BEGIN Dataset records
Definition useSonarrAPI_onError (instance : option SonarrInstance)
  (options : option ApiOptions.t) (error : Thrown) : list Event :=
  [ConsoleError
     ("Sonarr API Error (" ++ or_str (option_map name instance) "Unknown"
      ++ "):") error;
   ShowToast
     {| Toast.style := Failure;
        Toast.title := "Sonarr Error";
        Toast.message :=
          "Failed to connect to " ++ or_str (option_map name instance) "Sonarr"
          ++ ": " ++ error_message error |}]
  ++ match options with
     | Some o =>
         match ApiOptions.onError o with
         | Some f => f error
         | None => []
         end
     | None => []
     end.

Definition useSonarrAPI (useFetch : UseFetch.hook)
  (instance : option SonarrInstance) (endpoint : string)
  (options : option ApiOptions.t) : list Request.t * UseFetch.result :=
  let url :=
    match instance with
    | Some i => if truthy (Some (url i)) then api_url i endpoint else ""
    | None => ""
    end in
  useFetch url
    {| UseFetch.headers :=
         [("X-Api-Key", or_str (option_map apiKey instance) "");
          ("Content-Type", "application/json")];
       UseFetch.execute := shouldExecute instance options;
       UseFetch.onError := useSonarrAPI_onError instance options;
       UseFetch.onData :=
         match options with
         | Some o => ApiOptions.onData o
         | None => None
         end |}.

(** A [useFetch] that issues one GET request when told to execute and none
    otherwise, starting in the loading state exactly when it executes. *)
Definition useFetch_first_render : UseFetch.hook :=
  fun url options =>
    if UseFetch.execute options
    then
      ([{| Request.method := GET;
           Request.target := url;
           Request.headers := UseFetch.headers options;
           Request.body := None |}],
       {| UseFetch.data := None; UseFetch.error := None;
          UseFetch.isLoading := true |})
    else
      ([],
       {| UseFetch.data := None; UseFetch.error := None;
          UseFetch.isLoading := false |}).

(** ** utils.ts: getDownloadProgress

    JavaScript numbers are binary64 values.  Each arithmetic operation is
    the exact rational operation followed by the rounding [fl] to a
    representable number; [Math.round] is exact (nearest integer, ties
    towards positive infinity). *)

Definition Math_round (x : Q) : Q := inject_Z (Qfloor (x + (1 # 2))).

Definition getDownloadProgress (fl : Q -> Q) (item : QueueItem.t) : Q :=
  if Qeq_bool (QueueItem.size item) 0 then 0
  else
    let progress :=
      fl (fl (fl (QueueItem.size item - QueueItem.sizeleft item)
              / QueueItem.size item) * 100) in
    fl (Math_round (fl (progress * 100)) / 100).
END Dataset records
BEGIN Dataset records
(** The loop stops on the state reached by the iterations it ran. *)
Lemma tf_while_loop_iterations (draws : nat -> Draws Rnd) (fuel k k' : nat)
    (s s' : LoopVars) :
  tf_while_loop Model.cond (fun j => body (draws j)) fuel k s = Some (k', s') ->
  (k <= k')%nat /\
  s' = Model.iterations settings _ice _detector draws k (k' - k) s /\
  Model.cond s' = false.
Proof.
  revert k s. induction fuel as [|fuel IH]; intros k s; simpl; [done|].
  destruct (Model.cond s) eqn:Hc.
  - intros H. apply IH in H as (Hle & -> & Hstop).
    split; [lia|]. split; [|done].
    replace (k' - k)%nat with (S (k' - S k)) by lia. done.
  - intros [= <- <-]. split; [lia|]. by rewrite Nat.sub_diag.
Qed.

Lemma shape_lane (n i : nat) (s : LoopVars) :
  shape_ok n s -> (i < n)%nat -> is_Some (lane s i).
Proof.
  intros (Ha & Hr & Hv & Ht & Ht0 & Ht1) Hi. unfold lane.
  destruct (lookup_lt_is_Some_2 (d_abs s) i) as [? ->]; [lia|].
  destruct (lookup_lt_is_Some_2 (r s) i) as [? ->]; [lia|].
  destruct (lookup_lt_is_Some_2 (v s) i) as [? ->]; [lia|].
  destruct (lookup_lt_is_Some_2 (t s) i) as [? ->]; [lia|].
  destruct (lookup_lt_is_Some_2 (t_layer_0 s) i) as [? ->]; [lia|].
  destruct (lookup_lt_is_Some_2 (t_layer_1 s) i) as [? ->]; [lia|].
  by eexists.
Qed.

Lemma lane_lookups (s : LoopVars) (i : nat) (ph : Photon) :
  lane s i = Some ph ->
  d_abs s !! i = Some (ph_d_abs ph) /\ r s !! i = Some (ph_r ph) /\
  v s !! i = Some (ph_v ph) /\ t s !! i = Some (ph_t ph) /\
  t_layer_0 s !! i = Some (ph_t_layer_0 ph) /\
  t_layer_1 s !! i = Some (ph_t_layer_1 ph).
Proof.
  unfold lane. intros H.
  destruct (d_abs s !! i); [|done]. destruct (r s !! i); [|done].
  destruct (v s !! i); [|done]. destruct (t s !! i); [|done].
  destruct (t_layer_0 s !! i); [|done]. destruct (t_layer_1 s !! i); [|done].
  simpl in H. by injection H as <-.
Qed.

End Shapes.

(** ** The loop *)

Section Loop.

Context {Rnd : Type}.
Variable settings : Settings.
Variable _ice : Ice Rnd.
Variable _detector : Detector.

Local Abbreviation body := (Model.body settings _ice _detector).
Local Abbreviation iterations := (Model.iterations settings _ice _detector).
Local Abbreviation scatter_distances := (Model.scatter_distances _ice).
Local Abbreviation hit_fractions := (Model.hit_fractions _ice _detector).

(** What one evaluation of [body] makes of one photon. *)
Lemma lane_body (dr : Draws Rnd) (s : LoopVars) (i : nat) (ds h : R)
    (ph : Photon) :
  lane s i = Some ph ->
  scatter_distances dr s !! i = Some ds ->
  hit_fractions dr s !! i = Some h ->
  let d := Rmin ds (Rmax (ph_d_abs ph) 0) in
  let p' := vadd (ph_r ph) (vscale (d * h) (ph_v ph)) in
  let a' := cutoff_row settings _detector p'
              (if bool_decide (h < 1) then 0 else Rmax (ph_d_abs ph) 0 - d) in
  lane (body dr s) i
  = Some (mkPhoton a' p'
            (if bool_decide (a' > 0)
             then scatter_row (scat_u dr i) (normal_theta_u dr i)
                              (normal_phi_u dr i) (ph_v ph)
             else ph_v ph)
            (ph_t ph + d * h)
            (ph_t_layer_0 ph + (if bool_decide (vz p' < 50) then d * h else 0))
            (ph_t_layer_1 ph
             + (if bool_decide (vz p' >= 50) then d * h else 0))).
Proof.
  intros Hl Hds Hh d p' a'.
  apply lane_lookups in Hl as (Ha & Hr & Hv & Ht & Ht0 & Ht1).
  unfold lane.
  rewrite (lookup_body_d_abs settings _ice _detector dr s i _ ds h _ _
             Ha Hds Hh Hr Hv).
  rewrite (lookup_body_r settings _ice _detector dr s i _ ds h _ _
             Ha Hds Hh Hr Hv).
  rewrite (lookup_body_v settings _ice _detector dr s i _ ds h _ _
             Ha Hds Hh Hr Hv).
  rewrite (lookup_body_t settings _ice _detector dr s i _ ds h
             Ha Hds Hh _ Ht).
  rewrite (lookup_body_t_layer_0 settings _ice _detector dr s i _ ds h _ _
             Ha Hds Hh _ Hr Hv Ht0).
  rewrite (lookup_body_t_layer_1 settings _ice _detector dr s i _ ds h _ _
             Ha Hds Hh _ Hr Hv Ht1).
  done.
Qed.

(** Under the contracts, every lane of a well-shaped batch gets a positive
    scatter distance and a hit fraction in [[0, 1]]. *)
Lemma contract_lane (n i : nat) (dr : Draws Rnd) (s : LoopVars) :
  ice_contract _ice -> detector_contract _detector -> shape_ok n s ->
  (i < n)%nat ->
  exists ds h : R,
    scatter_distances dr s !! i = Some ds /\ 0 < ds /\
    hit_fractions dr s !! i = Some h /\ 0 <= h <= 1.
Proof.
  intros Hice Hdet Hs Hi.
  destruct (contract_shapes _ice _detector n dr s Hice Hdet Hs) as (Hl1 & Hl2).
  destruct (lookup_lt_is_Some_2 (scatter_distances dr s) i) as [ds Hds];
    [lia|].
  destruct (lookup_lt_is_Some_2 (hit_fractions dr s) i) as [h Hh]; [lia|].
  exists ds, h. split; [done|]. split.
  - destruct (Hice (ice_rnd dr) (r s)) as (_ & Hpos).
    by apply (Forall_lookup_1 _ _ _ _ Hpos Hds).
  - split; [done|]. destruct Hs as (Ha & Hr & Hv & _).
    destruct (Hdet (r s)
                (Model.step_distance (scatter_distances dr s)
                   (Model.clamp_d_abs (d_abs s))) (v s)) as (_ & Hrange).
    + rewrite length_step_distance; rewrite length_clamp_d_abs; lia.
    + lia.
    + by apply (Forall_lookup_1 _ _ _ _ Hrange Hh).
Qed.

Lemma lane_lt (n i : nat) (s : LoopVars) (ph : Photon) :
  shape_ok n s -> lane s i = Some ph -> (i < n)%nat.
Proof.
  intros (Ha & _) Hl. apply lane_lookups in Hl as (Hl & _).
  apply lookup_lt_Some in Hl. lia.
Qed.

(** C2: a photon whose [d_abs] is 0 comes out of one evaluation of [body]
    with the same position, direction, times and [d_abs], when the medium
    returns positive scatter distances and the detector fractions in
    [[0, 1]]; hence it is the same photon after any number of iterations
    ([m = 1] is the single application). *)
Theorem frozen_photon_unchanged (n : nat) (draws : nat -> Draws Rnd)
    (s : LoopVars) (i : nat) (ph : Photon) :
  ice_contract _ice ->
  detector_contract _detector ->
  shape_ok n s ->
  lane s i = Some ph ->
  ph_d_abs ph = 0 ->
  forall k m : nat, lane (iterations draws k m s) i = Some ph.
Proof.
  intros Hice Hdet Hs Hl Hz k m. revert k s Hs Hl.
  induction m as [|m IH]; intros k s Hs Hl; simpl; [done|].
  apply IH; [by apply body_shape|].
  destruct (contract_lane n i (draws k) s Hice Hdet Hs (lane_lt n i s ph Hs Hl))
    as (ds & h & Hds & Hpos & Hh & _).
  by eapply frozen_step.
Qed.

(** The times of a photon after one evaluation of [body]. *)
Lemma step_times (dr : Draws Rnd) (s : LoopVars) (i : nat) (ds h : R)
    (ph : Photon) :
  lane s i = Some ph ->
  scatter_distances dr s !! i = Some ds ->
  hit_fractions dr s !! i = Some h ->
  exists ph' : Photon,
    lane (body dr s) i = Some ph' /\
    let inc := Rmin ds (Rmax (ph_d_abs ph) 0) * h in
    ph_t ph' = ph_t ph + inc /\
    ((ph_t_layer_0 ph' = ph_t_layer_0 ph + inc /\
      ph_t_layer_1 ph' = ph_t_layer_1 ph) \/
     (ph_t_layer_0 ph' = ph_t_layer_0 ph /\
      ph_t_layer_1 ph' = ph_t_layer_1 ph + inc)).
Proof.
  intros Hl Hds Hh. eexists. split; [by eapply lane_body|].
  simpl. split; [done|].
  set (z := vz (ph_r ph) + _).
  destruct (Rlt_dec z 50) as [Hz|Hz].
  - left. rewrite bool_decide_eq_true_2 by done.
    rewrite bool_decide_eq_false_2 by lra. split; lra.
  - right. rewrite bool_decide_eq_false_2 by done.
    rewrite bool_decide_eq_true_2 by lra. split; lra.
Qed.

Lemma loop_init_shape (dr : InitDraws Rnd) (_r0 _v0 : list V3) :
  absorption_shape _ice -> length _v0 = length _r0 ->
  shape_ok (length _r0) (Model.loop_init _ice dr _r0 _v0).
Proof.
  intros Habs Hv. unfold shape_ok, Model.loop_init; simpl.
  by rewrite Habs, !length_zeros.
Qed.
END Dataset records
To do:
Whenever "application" shows up in a line of the listing, copy that whole line.

Written solution:
          ("Content-Type", "application/json")];
    ([m = 1] is the single application). *)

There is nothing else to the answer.